A Minor Post, Cooperation, Cultural Evolution, Ethics, Group Selection, Methods, Multilevel Selection, Social Norms, Web
Chris, thanks for your post commenting on my article on the ASEBL Journal website. Some further clarifications on my part may be useful – I am always looking for better ways to communicate what science can tell us about the origin and function of cooperation.
The oddness you refer to of “resolving the debate by focusing on human cooperation” was because the article was written as a rebuttal to an Edge essay by Steven Pinker. In that article, Pinker attempted to argue against multi-level selection by, in part, showing how human altruistic behavior could be explained using a gene-level selection perspective.
I see the main reason that the “group selection” debate continues is that group selection opponents commonly think much more is being claimed than actually is. I expect these opponents would agree that what goes on at the gene level cannot contradict biological evolution due to individual or group level selection (when they occur). This implies that gene, individual, and group level selection are just different perspectives, or different accounting schemes as DS Wilson puts it, for the same phenomena. So, “in theory” individual and group level selection perspectives can explain nothing that the gene level selection perspective cannot.
What group level selection perspective opponents commonly overlook, in my perspective, is that while the “in theory” utility of the gene level selection perspective is fine, “in practice” its utility is poor when dealing with cooperation adaptations which require groups. As Pinker illustrates, the gene level selection perspective leads even brilliant and knowledgeable investigators, such as himself, into error producing, “selfish gene” shaped mental traps.
Specifically, Pinker’s hypothesis is that human altruistic behavior is best explained as kin selection, self-interested ‘altruism’, and social pressure. However, Pinker’s hypothesis cannot be correct because it has such poor explanatory power for the biology underlying our moral sense, which is what motivates altruistic behavior.
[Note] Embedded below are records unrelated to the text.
Definition PodPassesFiltersOnNode (f : frameworkImpl) (npm : nominatedPodMap) (generation : Z)
    (state : CycleState) (pod : Pod) (info : NodeInfo) : result string (bool * Status) :=
  match addNominatedPods f npm generation pod state info with
  | inl err => Err err
  | inr (podsAdded, stateToUse, nodeInfoToUse) =>
      match runFilters f stateToUse pod nodeInfoToUse with
      | Err e => Err e
      | Panic => Panic
      | Ok status =>
          if podsAdded && IsSuccess status then
            match runFilters f state pod info with
            | Err e => Err e
            | Panic => Panic
            | Ok status => Ok (IsSuccess status, status)
            end
          else Ok (IsSuccess status, status)
      end
  end.
End Filters.

(** ** The parallel search for nodes that fit ([findNodesThatPassFilters])

    A worker starts a piece - it checks the node and, when the node fits, adds one to
    [feasibleNodesLen] atomically - and then finishes it: it stores the node in the slot
    it got, or takes its addition back when there are enough nodes.  [holding] are the
    started pieces of nodes that fit, with the lengths they got.  No piece has to start
    after the search is cancelled, but those that a worker already has may. *)
Inductive nodeOutcome :=
  | Fits (nd : option Node)
  | DoesNotFit (nd : option Node) (status : Status)
  | CheckFailed (err : string)
  | CheckPanics.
As I describe, his hypothesis has poor explanatory power for what specific emotions are produced by our moral sense and the circumstances that trigger them. In stark contrast, the hypothesis that naturally follows from the group selection perspective, that our moral sense was selected for because it motivated cooperation strategies (including kin altruism), has wonderful explanatory power for all our moral sense’s emotions and the circumstances that trigger them.
In summary, the utility of the multi-level selection perspective is “in practice”, not “in theory”. I am confident we could start from the gene level perspective and through tortuous, convoluted reasoning get to a correct hypothesis about the origins and function of our moral sense. But why struggle with that when the group level perspective leads to the apparently correct hypothesis so naturally because cooperation must occur in groups?
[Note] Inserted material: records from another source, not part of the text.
(** The number of nodes that a complete search keeps. *)
Lemma kept_length kept unfit dropped s : searchInv kept unfit dropped s -> searchDone s -> errCh s = None ->
  length kept = min num numFitting.
Proof.
  intros Hi [Hh Hd] He. pose proof (si_pieces _ _ _ _ Hi) as Hp. rewrite Hh in Hp. cbn in Hp.
  assert (Hsplit : filter (fun i => fits i = true) (kept.*1 ++ unfit ++ dropped ++ pending s) ≡ₚ
    kept.*1 ++ dropped ++ filter (fun i => fits i = true) (pending s)).
  { rewrite !filter_app, (filter_keeps_all _ kept.*1), (filter_drops_all _ unfit), (filter_keeps_all _ dropped);
      [done|..].
    - intros i. apply (si_dropped _ _ _ _ Hi).
    - intros i ->%(si_unfit _ _ _ _ Hi). done.
    - intros i ([? l] & -> & Hin)%list_elem_of_fmap. apply (si_fits _ _ _ _ Hi _ l). set_solver. }
  rewrite Hp in Hsplit. unfold numFitting. rewrite Hsplit, !length_app, length_fmap.
  pose proof (si_bound _ _ _ _ Hi) as Hb. pose proof (si_full _ _ _ _ Hi) as Hf.
  rewrite Hh in Hb, Hf. cbn in Hb, Hf. rewrite app_nil_r in Hb, Hf.
  destruct dropped as [|d dropped]; [|rewrite Hf by (by right); cbn; lia].
  destruct Hd as [->|Hc]; [cbn; lia|].
  destruct (si_cancelled _ _ _ _ Hi Hc) as [[? ?]|?]; congruence.
Qed.
End Search.

(** ** The number of nodes to find *)
Section NumFeasible.
Local Open Scope Z_scope.

(** The percentage of the nodes that are searched. *)
Definition adaptivePercentage (percentageOfNodesToScore n : Z) : Z :=
  if decide (0 < percentageOfNodesToScore) then percentageOfNodesToScore else Z.max 5 (50 - n / 125).

Lemma numFeasible_small percentage n : n < 100 \/ 100 <= percentage ->
  numFeasibleNodesToFind percentage n = n.
Proof.
  intros Hs. unfold numFeasibleNodesToFind, minFeasibleNodesToFind.
  destruct (Z.ltb_spec n 100), (Z.leb_spec 100 percentage); try done; lia.
Qed.

Lemma numFeasible_large percentage n : 100 <= n < 2 ^ 31 -> percentage < 100 ->
  numFeasibleNodesToFind percentage n =
    Z.max 100 (Z.quot (wrap32 (n * adaptivePercentage percentage n)) 100).
Proof.
  intros Hn Hp. unfold numFeasibleNodesToFind, minFeasibleNodesToFind, minFeasibleNodesPercentageToFind.
  destruct (Z.ltb_spec n 100); [lia|]. destruct (Z.leb_spec 100 percentage); [lia|]. cbn [orb].
  replace (if percentage <=? 0 then _ else _) with (adaptivePercentage percentage n).
  - destruct (Z.ltb_spec (Z.quot (wrap32 (n * adaptivePercentage percentage n)) 100) 100); lia.
  - unfold adaptivePercentage. rewrite Z.quot_div_nonneg by lia.
    assert (0 <= n / 125 <= n) by (split; [apply Z.div_pos|apply Z.div_le_upper_bound]; lia).
    rewrite wrap32_id by lia.
    destruct (Z.leb_spec percentage 0), (decide (0 < percentage)); try lia.
    destruct (Z.ltb_spec (50 - n / 125) 5); lia.
Qed.

Lemma adaptivePercentage_bounds percentage n : 0 <= n -> percentage < 100 ->
  1 <= adaptivePercentage percentage n <= 99.
Proof.
  intros Hn Hp. unfold adaptivePercentage. pose proof (Z.div_pos n 125 Hn).
  case_decide; lia.
Qed.
Lemma numFeasible_exact percentage n : 100 <= n -> percentage < 100 -> n * 99 < 2 ^ 31 ->
  numFeasibleNodesToFind percentage n = Z.max 100 (n * adaptivePercentage percentage n / 100).
Proof.
  intros H1 H2 H3. pose proof (adaptivePercentage_bounds percentage n ltac:(lia) H2).
  rewrite numFeasible_large by lia. rewrite wrap32_id by nia. by rewrite Z.quot_div_nonneg by nia.
Qed.

Lemma numFeasible_bounds percentage n : 0 <= n < 2 ^ 31 ->
  Z.min n 100 <= numFeasibleNodesToFind percentage n <= n.
Proof.
  intros Hn. destruct (decide (n < 100 \/ 100 <= percentage)) as [Hs|Hs];
    [rewrite numFeasible_small by done; lia|].
  pose proof (adaptivePercentage_bounds percentage n ltac:(lia) ltac:(lia)) as Ha.
  split; [rewrite numFeasible_large by lia; lia|].
  destruct (decide (n * 99 < 2 ^ 31)) as [Hf|Hf].
  - rewrite numFeasible_exact by lia. apply Z.max_lub; [lia|]. apply Z.div_le_upper_bound; nia.
  - rewrite numFeasible_large by lia. apply Z.max_lub; [lia|].
    transitivity (Z.quot (2 ^ 31 - 1) 100); [|vm_compute Z.quot; lia].
    apply Z.quot_le_mono; [lia|]. unfold wrap32.
    pose proof (Z.mod_pos_bound (n * adaptivePercentage percentage n + 2 ^ 31) (2 ^ 32) ltac:(lia)). lia.
Qed.
End NumFeasible.

(** ** The selection of a host *)

(** All results of calls of [rand.Intn] with the given bounds. *)
Fixpoint draws (bounds : list nat) : list (list nat) :=
  match bounds with
  | [] => [[]]
  | b :: bounds => r ← seq 0 b; cons r <$> draws bounds
  end.

(** The number of entries with the given name and score. *)
Definition entries (l : NodeScoreList) (score : Z) (name : string) : nat :=
  length (filter (fun ns => Score ns = score /\ score_Name ns = name) l).
Definition topEntries (l : NodeScoreList) (score : Z) : nat :=
  length (filter (fun ns => Score ns = score) l).

(** The number of draws for which the loop of [selectHost] selects [name]. *)
Definition selections (l : NodeScoreList) (maxScore : Z) (selected : string) (cnt : nat) (name : string) : nat :=
  length (filter (fun rnd => selectLoop rnd l maxScore selected cnt = name) (draws (intnBounds l maxScore cnt))).

Lemma length_filter_cons {A} (P : A -> Prop) `{forall a, Decision (P a)} a l :
  length (filter P (a :: l)) = (if decide (P a) then 1 else 0) + length (filter P l).
Proof. rewrite filter_cons. by case_decide. Qed.

Lemma filter_draws (P : list nat -> Prop) `{forall r, Decision (P r)} b bounds :
  length (filter P (draws (b :: bounds))) =
  sum_list ((fun r => length (filter (fun rnd => P (r :: rnd)) (draws bounds))) <$> seq 0 b).
Proof.
  cbn [draws]. induction (seq 0 b) as [|r rs IH]; [done|]. cbn [mbind list_bind fmap list_fmap sum_list].
  rewrite filter_app, length_app. f_equal; [|done].
  by rewrite (filter_fmap_comm P), length_fmap.
Qed.

Lemma sum_list_const {A} (f : A -> nat) c l : (forall a, a ∈ l -> f a = c) -> sum_list (f <$> l) = length l * c.
Proof.
  induction l as [|a l IH]; intros Hf; cbn; [done|]. rewrite Hf by set_solver.
  rewrite IH; [done|]. intros. apply Hf. set_solver.
Qed.

Lemma length_draws_cons b bounds : length (draws (b :: bounds)) = b * length (draws bounds).
Proof.
  pose proof (filter_draws (fun _ => True) b bounds) as Hf.
  rewrite (filter_keeps_all _ (draws (b :: bounds))) in Hf by done. rewrite Hf.
  rewrite (sum_list_const _ (length (draws bounds))), length_seq; [done|].
  intros. by rewrite filter_keeps_all by done.
Qed.

(** The best score does not fall below that of the entries seen so far. *)
Definition best (l : NodeScoreList) (maxScore : Z) : Z := maxOver Score maxScore l.

Lemma best_ge l maxScore : (maxScore <= best l maxScore)%Z.
Proof. unfold best. induction l as [|ns l IH]; cbn in *; [done|]. unfold maxOver in IH. lia. Qed.

Lemma best_cons ns l maxScore : best (ns :: l) maxScore = Z.max (Score ns) (best l maxScore).
Proof. done. Qed.

Lemma best_start l m m' : (m <= m')%Z -> best l m' = Z.max m' (best l m).
Proof. intros Hm. unfold best. induction l as [|ns l IH]; cbn; [lia|]. unfold maxOver in IH. lia. Qed.

Lemma best_bounds l : forall maxScore ns, ns ∈ l -> (Score ns <= best l maxScore)%Z.
Proof.
  induction l as [|ns' l IH]; intros m ns; [by intros ?%elem_of_nil|].
  intros [->|Hns]%elem_of_cons; rewrite best_cons; [lia|]. specialize (IH m ns Hns). lia.
Qed.

(** Every draw selects with the right multiplicity: the selected candidate stands for
    the [cnt] entries of the best score seen so far. *)
Lemma selections_uniform name l : forall maxScore selected cnt, 0 < cnt ->
  let top := best l maxScore in
  let seen := if decide (top = maxScore) then cnt else 0 in
  (seen + topEntries l top) * selections l maxScore selected cnt name =
  length (draws (intnBounds l maxScore cnt)) *
    ((if decide (selected = name) then seen else 0) + entries l top name).
Proof.
  induction l as [|ns l IH]; intros maxScore selected cnt Hcnt top seen.
  { unfold selections, seen, top. cbn. repeat case_decide; cbn; try done; lia. }
  unfold selections. cbn [intnBounds selectLoop].
  pose proof (best_ge l maxScore) as Hge. pose proof (best_cons ns l maxScore) as Hcons. fold top in Hcons.
  unfold topEntries, entries. rewrite !length_filter_cons.
  destruct (Z.ltb_spec maxScore (Score ns)) as [Hlt|Hle]; [|destruct (Z.eqb_spec (Score ns) maxScore) as [Heq|Hne]].
  - specialize (IH (Score ns) (score_Name ns) 1 ltac:(lia)). cbv zeta in IH.
    rewrite (best_start l maxScore (Score ns)) in IH by lia. rewrite <- Hcons in IH.
    unfold selections, topEntries, entries in IH.
    assert (Hseen : seen = 0) by (unfold seen; rewrite decide_False by lia; done).
    rewrite Hseen. repeat case_decide; try lia; try tauto; intuition congruence.
  - assert (Htop : top = best l maxScore) by lia.
    rewrite length_draws_cons. rewrite filter_draws. cbn [seq fmap list_fmap sum_list nextRandom].
    rewrite (sum_list_const _ (selections l maxScore selected (S cnt) name)); cycle 1.
    { intros r Hr. apply elem_of_seq in Hr. cbn [nextRandom]. by rewrite decide_False by lia. }
    rewrite length_seq.
    change (id _) with (selections l maxScore (score_Name ns) (S cnt) name).
    pose proof (IH maxScore (score_Name ns) (S cnt) ltac:(lia)) as IH1.
    pose proof (IH maxScore selected (S cnt) ltac:(lia)) as IH2. cbv zeta in IH1, IH2.
    rewrite <- Htop in IH1, IH2. unfold seen.
    change (length (filter (fun ns0 => Score ns0 = top) l)) with (topEntries l top).
    change (length (filter _ l)) with (entries l top name).
    set (D := length (draws _)) in *. set (s1 := selections _ _ (score_Name ns) _ _) in *.
    set (s2 := selections _ _ selected _ _) in *.
    destruct (decide (top = maxScore)) as [Ht|Ht].
    + rewrite (decide_True (P := Score ns = top)) by congruence.
      destruct (decide (score_Name ns = name)) as [Hn|Hn];
        [rewrite (decide_True (P := _ /\ _)) by (split; congruence)
        |rewrite (decide_False (P := _ /\ _)) by tauto];
        destruct (decide (selected = name)); nia.
    + rewrite !(decide_False (P := Score ns = top)), (decide_False (P := _ /\ _)) by (congruence || intros []; congruence).
      destruct (decide (score_Name ns = name)), (decide (selected = name)); nia.
  - assert (Htop : top = best l maxScore) by lia. assert (Hno : Score ns <> top) by lia.
    specialize (IH maxScore selected cnt Hcnt). cbv zeta in IH. rewrite <- Htop in IH.
    rewrite (decide_False (P := Score ns = top)), (decide_False (P := _ /\ _)) by tauto. exact IH.
Qed.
You said that to test my hypothesis about moral emotions “… we would have to go back to Darwin’s suggestion and actually show that groups of humans in which these emotions are more prominent drivers of behavior out-compete groups in which these emotions have less influence on behaviors.” But imagine we had one group composed of rational psychopaths who, nevertheless, were highly cooperative purely out of self-interest. They, who have large and perhaps complete deficits in their ability to experience moral emotions, could out-compete other groups with fully functional moral emotions and less cooperative cultures. Your test is about cooperation which is a broader phenomenon than moral emotions. I see it as much stronger science to rank the truth of Pinker’s hypothesis and my hypothesis as I did it, using standard ‘truth’ criteria such as explanatory power for our moral sense, no contradiction with known facts, simplicity, integration with the rest of science, and so forth.
Looking over your interesting site, I was pleased to see that, at least from my perspective, we have highly complementary approaches to understanding cooperation.